**WHAT THE EXERCISE ASKS:** Whichever lines of the entries hold the word "Fixpoint" should be identified and copied.

* * * *

(** * WindowServo: the dispatch / translation pipeline and the recognition
      engine of [RaspberryPi_ws], embedded in Rocq.

    The development follows the two Python modules it verifies:

    - [outputHandler.py]: [ConsoleOutputHandler], [SimpleESP32Handler],
      [OpenAIAPIHandler], [MultiOutputHandler];
    - [voskCore.py]: [VoskSTTEngine] (start / stop / watchdog / capture loop).

    Python values are modelled as they are at run time: a [str] is a sequence
    of Unicode code points, an [int] is unbounded, a [float] is an IEEE-754
    binary64 value written as [m * 2^e], a [dict] keeps insertion order.
    Effects (serial port, HTTP session, console, clock) are threaded through
    an explicit [world]: scripts that say how the environment answers, and a
    trace of what the program did.  Diagnostic [print]s of the handlers and
    interpreter resource limits (recursion depth, memory, the integer-string
    digit guard) are not modelled. *)

From Stdlib Require Import List ZArith NArith Bool Lia String Ascii Wf_nat.
From Stdlib Require Import DecimalString Sorted.
Import ListNotations.

Set Implicit Arguments.
Set Warnings "-register-all".

(* ===================================================================== *)
(** ** Python text *)
(* ===================================================================== *)

Module PyText.

(** A Python [str]: the list of its code points. *)
Definition char := N.
Definition text := list char.

Definition text_eq_dec : forall a b : text, {a = b} + {a <> b} :=
  list_eq_dec N.eq_dec.

Definition text_eqb (a b : text) : bool :=
  if text_eq_dec a b then true else false.

(** Source literals are UTF-8 in the [.py] files; [lit] decodes a Rocq
    string literal (a byte string) into code points the same way. *)
Definition byte_of (a : ascii) : N := N_of_ascii a.

Fixpoint utf8_decode (bs : list N) : text :=
  match bs with
  | [] => []
  | b0 :: r0 =>
      if (b0 <? 128)%N then b0 :: utf8_decode r0
      else match r0 with
      | b1 :: r1 =>
          if (b0 <? 224)%N
          then ((b0 - 192) * 64 + (b1 - 128))%N :: utf8_decode r1
          else match r1 with
          | b2 :: r2 =>
              if (b0 <? 240)%N
              then ((b0 - 224) * 4096 + (b1 - 128) * 64 + (b2 - 128))%N
                     :: utf8_decode r2
              else match r2 with
              | b3 :: r3 =>
                  ((b0 - 240) * 262144 + (b1 - 128) * 4096
                   + (b2 - 128) * 64 + (b3 - 128))%N :: utf8_decode r3
              | [] => [b0; b1; b2]
              end
          | [] => [b0; b1]
          end
      | [] => [b0]
      end
  end.

Definition lit (s : string) : text :=
  utf8_decode (map byte_of (list_ascii_of_string s)).

Coercion lit : string >-> text.

(** [str.isspace] on one code point (the Unicode White_Space / bidi type
    WS, B, S set CPython uses for [strip]). *)
Definition isspace (c : char) : bool :=
  ((9 <=? c) && (c <=? 13) || (28 <=? c) && (c <=? 32)
   || (c =? 133) || (c =? 160) || (c =? 5760)
   || (8192 <=? c) && (c <=? 8202)
   || (c =? 8232) || (c =? 8233) || (c =? 8239) || (c =? 8287)
   || (c =? 12288))%N.
(** C5: the summary function never raises, whatever the two paths are; a
    path outside the root only empties the directory parts. Its answer is
    never the empty string, and it contains the language label, except
    when it is the default phrase of a file of unknown language. *)
Theorem heuristic_summary_total (file_path root_path : Path) :
  ∃ summary,
    _generate_heuristic_summary file_path root_path = Ok summary
    ∧ summary ≠ ""
    ∧ (PyStr.contains summary (_get_language file_path) = true
       ∨ (_get_language file_path = "Unknown"
          ∧ summary = "Source file for "
              +:+ PyStr.replace "-" " "
                    (PyStr.replace "_" " " (PurePath.stem file_path))))
    ∧ (∀ e, PurePath.relative_to file_path root_path = Raise e →
            relative_dir_parts file_path root_path = Ok []).
Proof.
  pose proof (relative_dir_parts_outside file_path root_path) as Hout.
  unfold _generate_heuristic_summary.
  destruct (relative_dir_parts_ok file_path root_path) as [path_parts Hparts].
  rewrite Hparts in *. cbn [mbind result_bind].
  generalize (PyStr.lower (PurePath.stem file_path)) as name_lower.
  generalize (PyStr.lower (PurePath.suffix file_path)) as extension.
  generalize (PurePath.stem file_path) as name.
  generalize dependent (_get_language file_path).
  intros language name extension name_lower.
  repeat (match goal with
          | |- context [if ?b then _ else _] => destruct b eqn:?
          | |- context [match ?l with [] => _ | _ :: _ => _ end] => destruct l
          end; try labelled_branch).
  all: match goal with
       | H : negb (bool_decide (?l = "Unknown")) = false |- _ =>
           apply negb_false_iff, bool_decide_eq_true in H; subst l
       end.
  all: eexists; split; [reflexivity|]; split; [done|]; split; [|assumption].
  all: right; done.
Qed.

(** ** The order of paths *)

Section path_order.
Import PurePath.

Lemma str_compare_refl (a : string) : String.compare a a = Eq.
Proof.
  pose proof (String.compare_antisym a a) as H.
  by destruct (String.compare a a).
Qed.

Lemma str_compare_lt_le (a b : string) :
  String.compare a b = Lt → String.le a b ∧ a ≠ b.
Proof.
  intros H. split.
  - unfold String.le, String.leb. by rewrite H.
  - intros ->. by rewrite str_compare_refl in H.
Qed.

Lemma str_le_compare (a b : string) :
  String.le a b → a ≠ b → String.compare a b = Lt.
Proof.
  unfold String.le, String.leb. intros Hle Hne.
  destruct (String.compare a b) eqn:Hc; [|done..].
  by apply String.compare_eq_iff in Hc.
Qed.

Lemma str_compare_lt_trans (a b c : string) :
  String.compare a b = Lt → String.compare b c = Lt → String.compare a c = Lt.
Proof.
  intros [Hab Hne1]%str_compare_lt_le [Hbc Hne2]%str_compare_lt_le.
  apply str_le_compare; [by etrans|].
  intros ->. apply Hne1. by apply (anti_symm String.le).
Qed.

Lemma str_compare_gt_lt (a b : string) :
  String.compare a b = Gt → String.compare b a = Lt.
Proof. intros H. by rewrite String.compare_antisym, H. Qed.

Lemma parts_leb_refl (l : list string) : parts_leb l l = true.
Proof. induction l as [|a l IH]; [done|]. cbn. by rewrite str_compare_refl. Qed.

Lemma parts_leb_trans (l1 l2 l3 : list string) :
  parts_leb l1 l2 = true → parts_leb l2 l3 = true → parts_leb l1 l3 = true.
Proof.
  revert l2 l3. induction l1 as [|a l1 IH]; intros [|b l2] [|c l3]; cbn; try done.
  destruct (String.compare a b) eqn:Hab; [| |done].
  - apply String.compare_eq_iff in Hab as ->.
    destruct (String.compare b c); [apply IH|done..].
  - destruct (String.compare b c) eqn:Hbc; [| |done]; intros _ _.
    + apply String.compare_eq_iff in Hbc as ->. by rewrite Hab.
    + by rewrite (str_compare_lt_trans _ _ _ Hab Hbc).
Qed.
(** * A SQLite-backed FIFO queue with a self-restarting dispatch loop

    Shallow embedding of [queue.go] and of the configuration file of the
    package (type [Config], [getNextLocalFile], [configDefault]).

    - Go's [int] and [time.Duration] are 64-bit signed integers: they are
      carried as [Z], and the one place where the program does arithmetic on
      them ([counter++]) has its wrap-around written out.
    - A stored [[]byte] is a [list byte]; a [[]byte] argument is a
      [payload], which tells the nil slice apart; a Go slice of Items is a
      [list Item], the nil slice being [[]].
    - The table [queue] of the SQLite database is the list of its rows in
      rowid order, which is the order in which a scan without ORDER BY walks
      the table b-tree, together with the AUTOINCREMENT high-water mark kept
      in [sqlite_sequence].
    - Methods on [*Queue] pass the queue state explicitly.
    - The consumer callback is a small program over the calls it can make
      (the delay setter, every method of the queue, a panic); the dispatch
      loop is a fuel-bounded function producing the trace of what it did.
    - [Add], [Get] and [Delete] are given on the model database, a storage
      that reports no failure of its own; [Add_with] and [Get_with] leave
      the behaviour of the driver open. *)

From Stdlib Require Import ZArith List String Bool Lia Sorted DecimalString.
From Stdlib Require DecimalZ DecimalPos.
From Stdlib.Strings Require Import Byte.
Import ListNotations.
Open Scope Z_scope.

(** ** Machine integers *)

Definition max_int64 : Z := 9223372036854775807.
Definition min_int64 : Z := -9223372036854775808.

(** Two's complement wrap-around of a 64-bit signed integer. *)
Definition wrap64 (z : Z) : Z := (z - min_int64) mod (2 ^ 64) + min_int64.

(** ** Errors *)

Inductive error : Type :=
| ErrDBClosed                (* "sql: database is closed" *)
| ErrCanceled                (* context.Canceled *)
| ErrFull                    (* SQLITE_FULL: AUTOINCREMENT ran out of rowids *)
| ErrNotNull                 (* "NOT NULL constraint failed: queue.data" *)
| ErrOS (msg : string)       (* an *os.PathError other than "does not exist" *)
| ErrDriver (msg : string).  (* any other failure reported by the driver *)

(** ** Items and the table *)

Record Item : Type := mkItem {
  ID : Z;
  Data : list byte
}.

(** A [[]byte] passed as argument: [None] is the nil slice, which the driver
    binds as NULL. *)
Definition payload : Type := option (list byte).

(** The persisted content of one storage target: the rows of table [queue]
    in rowid order and the largest rowid ever handed out (sqlite_sequence). *)
Record Store : Type := mkStore {
  rows : list Item;
  seq : Z
}.

Definition empty_store : Store := mkStore [] 0.

(** The [*sql.DB] handle. *)
Record DB : Type := mkDB {
  store : Store;
  closed : bool
}.

Definition ids (l : list Item) : list Z := map ID l.

Fixpoint max_rowid (l : list Item) : Z :=
  match l with
  | [] => 0
  | it :: l' => Z.max (ID it) (max_rowid l')
  end.

(** [id INTEGER PRIMARY KEY AUTOINCREMENT]: the next rowid is one more than
    the largest rowid that ever existed in the table. *)
Definition next_rowid (s : Store) : Z := Z.max (seq s) (max_rowid (rows s)) + 1.

(** [INSERT INTO queue(`data`) VALUES (?)] with a non-NULL value. *)
Definition sql_insert (data : list byte) (s : Store) : error + Store :=
  let id := next_rowid s in
  if max_int64 <? id then inl ErrFull
  else inr (mkStore (rows s ++ [mkItem id data]) id).

(** [LIMIT ?]: a negative bound means no bound. *)
Definition sql_limit (limit : Z) (l : list Item) : list Item :=
  if limit <? 0 then l else firstn (Z.to_nat limit) l.

(** [SELECT `id`, `data` FROM queue LIMIT ?] *)
Definition sql_select (limit : Z) (s : Store) : list Item :=
  sql_limit limit (rows s).

(** [DELETE FROM queue WHERE id = ?] *)
Definition sql_delete (id : Z) (s : Store) : Store :=
  mkStore (filter (fun it => negb (ID it =? id)) (rows s)) (seq s).

(** ** The cursor of a query

    What [rows.Next()] followed by [rows.Scan(&item.ID, &item.Data)] yields
    for each row of the result set. *)

Inductive ScanResult : Type :=
| ScanOk (it : Item)
| ScanErr (e : error).

Definition Rows : Type := list ScanResult.

(** [c.db.Query(..., limit)] on the model database. *)
Definition db_query (d : DB) (limit : Z) : error + Rows :=
  if closed d then inl ErrDBClosed
  else inr (map ScanOk (sql_select limit (store d))).

(** ** Callbacks

    A callback receives the Item and the delay setter; what it does with them
    and with the queue it closes over is a program over these calls: the
    delay setter and every method of the queue, [Listener] and [Close]
    included. *)

Inductive Prog : Type :=
| Return
| Panic (msg : string)
| CallDelay (sec : Z) (k : Prog)
| CallAdd (data : payload) (k : option error -> Prog)
| CallGet (limit : Z) (k : list Item * option error -> Prog)
| CallDelete (id : Z) (k : option error -> Prog)
| CallListener (f : Item -> Prog) (k : Prog)
| CallClose (k : option error -> Prog).

Definition Callback : Type := Item -> Prog.

(** ** The queue *)

Record Queue : Type := mkQueue {
  db : DB;
  cancelled : bool;     (* ctx has been cancelled by cancelFunc *)
  clb : Callback
}.

Definition with_store (q : Queue) (s : Store) : Queue :=
  mkQueue (mkDB s (closed (db q))) (cancelled q) (clb q).

(** [func (c *Queue) Add(data []byte) error] on the model database; column
    [data] is declared [BLOB NOT NULL]. [Add_with] below is the same method
    over a driver that may report any other error. *)
Definition Add (data : payload) (q : Queue) : option error * Queue :=
  if closed (db q) then (Some ErrDBClosed, q)
  else if cancelled q then (Some ErrCanceled, q)
  else match data with
       | None => (Some ErrNotNull, q)
       | Some bs =>
           match sql_insert bs (store (db q)) with
           | inl e => (Some e, q)
           | inr s => (None, with_store q s)
           end
       end.

(** [c.db.ExecContext(c.ctx, "INSERT ...", data)] on the model database,
    that is, on a storage that reports no failure of its own: the handle
    state, whether [c.ctx] is cancelled and the payload decide. *)
Definition db_exec_insert (d : DB) (ctx_done : bool) (data : payload)
  : error + Store :=
  if closed d then inl ErrDBClosed
  else if ctx_done then inl ErrCanceled
  else match data with
       | None => inl ErrNotNull
       | Some bs => sql_insert bs (store d)
       end.

Section Driver.

(** The behaviour of [c.db.Query] for the SELECT of [Get]. *)
Variable query : DB -> Z -> error + Rows.

(** The behaviour of [c.db.ExecContext] for the INSERT of [Add]: whatever
    error it reports (a read-only or locked database, a blob that is too big,
    an input-output error, ...) or the table after the insert. *)
Variable exec_insert : DB -> bool -> payload -> error + Store.

(** [func (c *Queue) Add(data []byte) error] over any driver. *)
Definition Add_with (data : payload) (q : Queue) : option error * Queue :=
  match exec_insert (db q) (cancelled q) data with
  | inl e => (Some e, q)
  | inr s => (None, with_store q s)
  end.

(** The loop [for rows.Next() { ... }] of [Get], with [items] as
    accumulator. *)
Fixpoint scan_rows (rs : Rows) (items : list Item) : list Item * option error :=
  match rs with
  | [] => (items, None)
  | ScanOk it :: rs' => scan_rows rs' (items ++ [it])
  | ScanErr e :: _ => ([], Some e)
  end.

(** [func (c *Queue) Get(limit int) ([]Item, error)] over any driver. *)
Definition Get_with (limit : Z) (q : Queue) : (list Item * option error) * Queue :=
  match query (db q) limit with
  | inl e => (([], Some e), q)
  | inr rs => (scan_rows rs [], q)
  end.

End Driver.

(** [Get] on the model database. *)
Definition Get (limit : Z) (q : Queue) : (list Item * option error) * Queue :=
  Get_with db_query limit q.

(** [func (c *Queue) Delete(id int) error] *)
Definition Delete (id : Z) (q : Queue) : option error * Queue :=
  if closed (db q) then (Some ErrDBClosed, q)
  else (None, with_store q (sql_delete id (store (db q)))).

(** [func (c *Queue) Listener(clb ...)] *)
Definition Listener (f : Callback) (q : Queue) : Queue :=
  mkQueue (db q) (cancelled q) f.

(** [func (c *Queue) Close() error] *)
Definition Close (q : Queue) : option error * Queue :=
  let q' := mkQueue (mkDB (store (db q)) true) true (clb q) in
  (None, q').

(** ** Running a callback

    [delay] is the local variable of the loop body that the closure [broken]
    assigns to. *)

Inductive Outcome : Type :=
| Returned
| Panicked (msg : string).

Fixpoint run_prog (p : Prog) (q : Queue) (delay : Z) : Outcome * Queue * Z :=
  match p with
  | Return => (Returned, q, delay)
  | Panic msg => (Panicked msg, q, delay)
  | CallDelay sec k => run_prog k q sec
  | CallAdd data k => let '(e, q') := Add data q in run_prog (k e) q' delay
  | CallGet limit k => let '(r, q') := Get limit q in run_prog (k r) q' delay
  | CallDelete id k => let '(e, q') := Delete id q in run_prog (k e) q' delay
  | CallListener f k => run_prog k (Listener f q) delay
  | CallClose k => let '(e, q') := Close q in run_prog (k e) q' delay
  end.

* * * *

**ANSWER FOR THE TASK:**
Fixpoint utf8_decode (bs : list N) : text :=
Fixpoint max_rowid (l : list Item) : Z :=
Fixpoint scan_rows (rs : Rows) (items : list Item) : list Item * option error :=
Fixpoint run_prog (p : Prog) (q : Queue) (delay : Z) : Outcome * Queue * Z :=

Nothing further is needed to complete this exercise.